Image Recognition in Python based on Machine Learning – Example & Explanation for Image Classification Model
- Posted by: codeshunger
- Categories: Funding trends, Uncategorized
Let’s look at the photo below to understand how image classification works in our brains. The above photo can be interpreted as an old or a young woman. The dilemma occurs because image features can be interpreted in two different ways. This explains how our brain performs any image classification task. The brain tries to extract certain features out of the image. According to the extracted features, classification is performed.
The brain consists of neurons and weights connecting between them. Machine learning Algorithms follow the same design of brain structure as it has neurons in the so-called layer and weights connecting between them that are updated according to a specific loss function. Different neural networks mimic different brain functionalities. For example, recurrent neural networks mimic the memory part of the brain. One of the applications of convolutional neural Networks is brain functionality related to vision and Image recognition. This is the main focus of our article.
Applications of Image Recognition
Image Recognition is one of the key boosting metrics in today’s technology. It can be applied in a lot of domains. For example, in the gaming domain, many interesting features are offered that weren’t possible before without image recognition. Face recognition is used in one of the top-selling game, Honor of Kings, to identify user ages. Another application of Image recognition is in the medical sector. Medical images are trained on a revolutionized image recognition technology to detect several diseases much easier with minimal human interference. Skinvision is a healthcare app that can detect skin cancer with only your phone camera. Nevertheless, the car industry is investing at a fast pace in image recognition. It can enable speed prediction of the car by monitoring the behaviour of other moving objects and locations. Also, Researchers are close to image recognition that gives a chance to cars to see during the dark.

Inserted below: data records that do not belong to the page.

(** From [s] to [s'], with the frames [frames] in the FIFO at first: the frames [got] were printed, in
    order, the frames [left] are in the FIFO; the core may have received frames meanwhile. *)
Definition monitored (frames : list (list Z)) s (got left : list (list Z)) s' : Prop :=
  drv s' = drv s ∧ holds s' left ∧ ∃ tr new lines, Forall hw_frame new ∧ frames ++ new = got ++ left ∧
    trace s' = trace s ++ tr ∧ Forall2 line_of got lines ∧ frame_prints tr = concat lines.

Lemma monitored_refl frames s : holds s frames → monitored frames s [] frames s.
Proof.
  intros Hs. split; [done|]. split; [done|]. exists [], [], []. rewrite !app_nil_r. by split_and!.
Qed.

Lemma monitored_trans frames s g1 l1 s1 g2 l2 s2 :
  monitored frames s g1 l1 s1 → monitored l1 s1 g2 l2 s2 → monitored frames s (g1 ++ g2) l2 s2.
Proof.
  intros (D1 & _ & t1 & n1 & p1 & N1 & E1 & T1 & F1 & P1) (D2 & H2 & t2 & n2 & p2 & N2 & E2 & T2 & F2 & P2).
  split; [congruence|]. split; [done|]. exists (t1 ++ t2), (n1 ++ n2), (p1 ++ p2). split_and!.
  - by apply Forall_app.
  - by rewrite app_assoc, E1, <- !app_assoc, E2.
  - by rewrite T2, T1, app_assoc.
  - by apply Forall2_app.
  - by rewrite frame_prints_app, P1, P2, concat_app.
Qed.

Lemma monitored_tame frames s got lft s1 s2 :
  monitored frames s got lft s1 → tame fifo s1 s2 → ∃ new, monitored frames s got (lft ++ new) s2.
Proof.
  intros (D & [Hl Hf] & tr & n & lines & Hn & E & T & F & P) (D2 & (n2 & Hn2 & E2) & t2 & T2 & P2). exists n2.
  split; [congruence|]. split; [split; [by apply Forall_app|by rewrite E2, Hf, concat_app]|].
  exists (tr ++ t2), (n ++ n2), lines. split_and!.
  - by apply Forall_app.
  - by rewrite app_assoc, E, <- !app_assoc.
  - by rewrite T2, T, app_assoc.
  - done.
  - by rewrite frame_prints_app, P, P2, app_nil_r.
Qed.

Lemma holds_nil s frames : holds s frames → fifo (world s) = [] ↔ frames = [].
Proof.
  intros [Hf E]. rewrite E. split; [|by intros ->]. destruct frames as [|[|x f] fs]; [done| |done].
  by apply Forall_cons in Hf as [[] _].
Qed.

(** A number that the core reports of its FIFO: it is 0 exactly if there is no frame. *)
Definition fifo_count (m : M ctucan_hw_priv W Z) : Prop :=
  ∀ frames s, hw_ok base (drv s) → holds s frames →
    wp m s (λ v s', tame fifo s s' ∧ (nz v = false ↔ frames = [])).

Lemma count_frames : fifo_count ctucan_hw_get_rx_frame_count.
Proof.
  intros frames s [Hle Hb] Hh. unfold ctucan_hw_get_rx_frame_count. apply wp_bind. apply wp_read_hw; [done|].
  intros v w' Hv. unfold hw_at in *. rewrite Hb in *. apply wp_ret. destruct (rxd_count _ _ _ Hv) as [Hv32 Hc].
  split.
  - split; [done|]. cbn [world]. split; [|by eexists]. eapply rxd_load; [|exact Hv].
    unfold CTU_CAN_FD_RX_STATUS, CTUCANFD_RX_DATA. lia.
  - rewrite u32_small by done. rewrite <- (holds_nil s), nz_false by done. exact Hc.
Qed.

Context `{!RxMem W base fifo}.

Lemma count_words : fifo_count rx_words.
Proof.
  intros frames s [Hle Hb] Hh. unfold rx_words. apply wp_bind. unfold ctucan_hw_read32. wp_step. wp_step. apply wp_ioread32.
  intros v w' Hv. rewrite Hb in *. apply wp_ret. split.
  - split; [done|]. cbn [world]. split; [|by eexists]. eapply rxd_load; [|exact Hv].
    unfold CTU_CAN_FD_RX_MEM_INFO, CTUCANFD_RX_DATA. lia.
  - rewrite <- (holds_nil s), nz_false by done. by eapply rxm_info.
Qed.

(** One frame is read and printed. *)
Lemma monitor_frame cf f frames s :
  hw_ok base (drv s) → holds s (f :: frames) → (64 <= length (data cf))%nat →
  wp (r ← ctucan_hw_read_rx_frame cf; print_frame (fst r) (snd r)) s
    (λ _ s', ∃ new, monitored (f :: frames) s [f] (frames ++ new) s').
Proof.
  intros Hs [Hf E] Hcap. apply Forall_cons in Hf as [Hf Hfs]. apply wp_bind.
  eapply wp_mono; [apply (hw_read_frame_wp cf f (concat frames)); [done|exact E|done|done]|].
  intros r s1 (Hr & -> & Hd & (n1 & Hn1 & E1) & t1 & T1 & P1). rewrite Hr.
  destruct f as [|ffw rest]; [done|]. pose proof Hf as (Hffw & Hlen & _). cbn [hd tl] in *.
  destruct (hw_ffw_facts _ Hffw) as (_ & _ & _ & _ & Hl & _).
  eapply wp_mono; [apply print_frame_wp|].
  { cbn [rx_decode len data]. rewrite length_app, length_drop. lia. }
  intros [] s2 (Hd2 & (n2 & Hn2 & E2) & t2 & T2 & P2). exists (n1 ++ n2). split; [congruence|]. split.
  - split; [by rewrite !Forall_app|]. by rewrite E2, E1, !concat_app, app_assoc.
  - exists (t1 ++ t2), (n1 ++ n2), [frame_line (rx_decode cf ffw rest) (frame_ts (ffw :: rest))]. split_and!.
    + by apply Forall_app.
    + done.
    + by rewrite T2, T1, app_assoc.
    + constructor; [by exists cf|done].
    + rewrite frame_prints_app, P1, P2. cbn [concat app]. by rewrite app_nil_r.
Qed.

Lemma drain_wp n junk nrxf rxsz frames s got lft s1 :
  hw_ok base (drv s) → (∀ k, 64 <= length (data (junk k)))%nat → monitored frames s got lft s1 →
  (nz nrxf || nz rxsz = true → lft ≠ []) → (nz nrxf || nz rxsz = false → frames `prefix_of` got) →
  wp (drain n junk nrxf rxsz) s1 (λ b s', ∃ got' lft', monitored frames s got' lft' s' ∧
    if b then frames `prefix_of` got' else length got' = (length got + n)%nat).
Proof.
  intros Hs Hj. revert nrxf rxsz got lft s1. induction n as [|n IH]; intros nrxf rxsz got lft s1 Hm Ht Hz; cbn [drain];
    (destruct (nz nrxf || nz rxsz); [specialize (Ht eq_refl)|apply wp_ret; exists got, lft; split; [done|by apply Hz]]).
  { apply wp_ret. exists got, lft. split; [done|lia]. }
  destruct lft as [|f fs]; [done|]. pose proof Hm as (Hd & Hh & _).
  apply (wp_bind_assoc _ (λ r, print_frame (fst r) (snd r))), wp_bind.
  eapply wp_mono; [apply (monitor_frame (junk n) f fs); [by rewrite Hd|done|done]|].
  intros [] s2 [new Hm2]. pose proof (monitored_trans _ _ _ _ _ _ _ _ Hm Hm2) as Hm'. pose proof Hm2 as (Hd2 & Hh2 & _).
  apply wp_bind. eapply wp_mono; [apply (count_frames (fs ++ new)); [by rewrite Hd2, Hd|done]|].
  intros nrxf' s3 [Ht3 Hz3]. destruct (monitored_tame _ _ _ _ _ _ Hm' Ht3) as [new3 Hm3].
  eapply wp_mono; [eapply (IH nrxf' 0); [exact Hm3| |]|].
  - rewrite orb_false_r. intros E Hnil. apply app_nil in Hnil as [Hnil _]. apply Hz3 in Hnil. congruence.
  - rewrite orb_false_r. intros E. apply Hz3 in E. destruct Hm' as (_ & _ & tr & n' & lines & _ & E' & _).
    rewrite E, app_nil_r in E'. by exists n'.
  - intros b s4 (got' & lft' & Hm4 & Hb). exists got', lft'. split; [done|]. destruct b; [done|].
    rewrite Hb, length_app. simpl. lia.
Qed.

(** One cycle: every frame that is in the FIFO at its start is printed. *)
Lemma monitor_cycle_wp o n junk cycle frames s :
  hw_ok base (drv s) → (∀ k, 64 <= length (data (junk k)))%nat → holds s frames →
  - 2 ^ 31 <= 1000 * gap o < 2 ^ 31 → 0 <= cycle < 2 ^ 31 - 1 →
  wp (monitor_cycle o n junk cycle) s (λ r s', ∃ got lft, monitored frames s got lft s' ∧
    match r with Some next => next = cycle + 1 ∧ frames `prefix_of` got | None => length got = n end).
Proof.
  intros Hs Hj Hh Hg Hc. unfold monitor_cycle. apply wp_bind.
  eapply wp_mono; [by apply (count_frames frames)|]. intros nrxf s1 [Ht1 Hz1].
  destruct (monitored_tame _ _ _ _ _ _ (monitored_refl _ _ Hh) Ht1) as [new1 Hm1]. pose proof Hm1 as (Hd1 & Hh1 & _).
  apply wp_bind.
  eapply wp_mono; [apply (count_words (frames ++ new1)); [by rewrite Hd1|done]|]. intros rxsz s2 [Ht2 Hz2].
  destruct (monitored_tame _ _ _ _ _ _ Hm1 Ht2) as [new2 Hm2]. pose proof Hm2 as (Hd2 & _).
  apply wp_bind. eapply wp_mono; [apply runs_print_state; by rewrite Hd2|]. intros [] s3 Ht3.
  destruct (monitored_tame _ _ _ _ _ _ Hm2 Ht3) as [new3 Hm3].
  apply wp_bind. eapply wp_mono; [eapply (drain_wp n junk nrxf rxsz); [exact Hs|done|exact Hm3| |]|].
  { intros E Hnil. apply app_nil in Hnil as [[[Hnil Hn1]%app_nil _]%app_nil _].
    rewrite (proj2 Hz1 Hnil), (proj2 Hz2) in E by (by rewrite Hnil, Hn1). done. }
  { intros [E _]%orb_false_iff. apply Hz1 in E as ->. apply prefix_nil. }
  intros b s4 (got & lft & Hm4 & Hb). destruct b; cbn [negb]; [|by apply wp_ret; exists got, lft].
  pose proof Hm4 as (Hd4 & _). apply wp_bind.
  eapply wp_mono; [apply (runs_when base fifo); [apply runs_send, periodic_frame_wf|by rewrite Hd4]|]. intros [] s5 Ht5.
  destruct (monitored_tame _ _ _ _ _ _ Hm4 Ht5) as [new5 Hm5]. unfold int_range.
  replace ((- 2 ^ 31 <=? 1000 * gap o) && (1000 * gap o <? 2 ^ 31)) with true by lia. wp_step. wp_step.
  pose proof Hm5 as (Hd5 & _). apply wp_bind. eapply wp_mono; [apply (runs_call base fifo); [done|by rewrite Hd5]|]. intros [] s6 Ht6.
  destruct (monitored_tame _ _ _ _ _ _ Hm5 Ht6) as [new6 Hm6].
  replace ((- 2 ^ 31 <=? cycle + 1) && (cycle + 1 <? 2 ^ 31)) with true by lia. wp_step. wp_step.
  by exists got, ((lft ++ new5) ++ new6).
Qed.

Lemma monitor_wp cycles o n junk cycle frames s :
  hw_ok base (drv s) → (∀ k, 64 <= length (data (junk k)))%nat → holds s frames →
  - 2 ^ 31 <= 1000 * gap o < 2 ^ 31 → 0 <= cycle → cycle + Z.of_nat cycles < 2 ^ 31 →
  wp (monitor cycles o n junk cycle) s (λ b s', ∃ got lft, monitored frames s got lft s' ∧
    if b then (0 < cycles)%nat → frames `prefix_of` got else (n <= length got)%nat).
Proof.
  intros Hs Hj. revert cycle frames s Hs. induction cycles as [|cycles IH]; intros cycle frames s Hs Hh Hg Hc Hb; cbn [monitor].
  { apply wp_ret. exists [], frames. split; [by apply monitored_refl|lia]. }
  apply wp_bind. eapply wp_mono; [apply monitor_cycle_wp; [done|done|exact Hh|done|lia]|].
  intros [next|] s1 (got & lft & Hm & Hr); [|apply wp_ret; exists got, lft; split; [done|lia]].
  destruct Hr as [-> Hpre]. pose proof Hm as (Hd & Hh1 & _).
  eapply wp_mono; [apply (IH (cycle + 1) lft); [by rewrite Hd|done|done|lia|lia]|].
  intros b s2 (got2 & lft2 & Hm2 & Hb2). exists (got ++ got2), lft2. split; [by eapply monitored_trans|].
  destruct b; [intros _; by apply prefix_app_r|]. rewrite length_app. lia.
Qed.

(** C24: What the userspace tool prints while it monitors the bus, for every core that behaves as [RxDevice] and
    [RxMem] say: over any number of cycles, with or without periodic transmission, the lines of frames on the terminal
    are those of the received frames, each whole, once and in the order of the FIFO; frames that
    arrive meanwhile join the queue.  The cycles return without undefined behaviour; when they are
    complete, every frame that was in the FIFO at first has been printed, and
    otherwise one cycle printed [n] frames and still finds more. *)
Theorem monitor_prints_fifo cycles o n junk frames s :
  hw_ok base (drv s) → (∀ k, 64 <= length (data (junk k)))%nat → holds s frames →
  - 2 ^ 31 <= 1000 * gap o < 2 ^ 31 → 0 < Z.of_nat cycles < 2 ^ 31 →
  wp (monitor cycles o n junk 0) s (λ b s', ∃ got lft, monitored frames s got lft s' ∧
    if b then frames `prefix_of` got else (n <= length got)%nat).
Proof.
  intros Hs Hj Hh Hg Hc. eapply wp_mono; [by eapply monitor_wp; [..|lia|lia]|].
  intros b s' (got & lft & Hm & Hb). exists got, lft. split; [done|]. destruct b; [apply Hb; lia|done].
Qed.

End Monitoring.

(** ** A run *)

(** The FIFO world, with the memory information of a buffer of 128 words. *)
Record mem_world := with_mem { fifo_part : fifo_world }.

Definition mem_fifo (w : mem_world) : list Z := q_fifo (fifo_part w).

Definition mem_info (used : Z) : Z := 128 + (128 - Z.min used 128) * 2 ^ 16.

According to their website, “SkinVision introduces an integrated dermatology service as a preventive health medium that helps you stay on top of your skin health.” This app helps detect skin cancer by self-monitoring a mole on the skin and assessing the risk. Users can use the camera on their smartphone to take a picture(s) of the problem spots on their skin. Using AI, the app takes 30 seconds to conduct the scan looking for signs of cancer. A report is generated of low, medium, and high risk. SkinVision sets reminders for the users to retake the assessment. Image recognition experts keep track, and if a risk is detected, the user is immediately notified to approach their doctor.
How does Image recognition work in python
Image recognition in python gives an input image to a Neural network (the most popular neural network used for image recognition is Convolution Neural Network). This is the main focus of our article that will be discussed in detail shortly. The task is split mainly into two categories:
1. Classification of the image to a single category /multiple categories.
2. Identification of certain objects in an Image ( This can be done only for the purpose of detection, segmentation, object tracking in videos, etc..)
1. Convolutional layer:
Purpose: Detect certain features in the image.
Operation: The convolution of Input Image and feature detector (or filter) is used to detect certain features in the image. Convolution occurs in the same manner as digital signal processing. Convolution occurs in the same manner as digital signal processing. Feature detector values can be predetermined if you know what features to extract from the image, or values can be initialized randomly, and the network training process determines the best filter values that fit our model.
Output: The output of this layer is called a feature map. The size of the feature map is less than the size of the image. This has the advantage of making the computation process easier. A point to elaborate is that part of image information is lost due to decreased output size. However, this doesn’t cause a problem because the feature map’s values are different from the original image as they represent the locations where the highest detection of the filter is performed.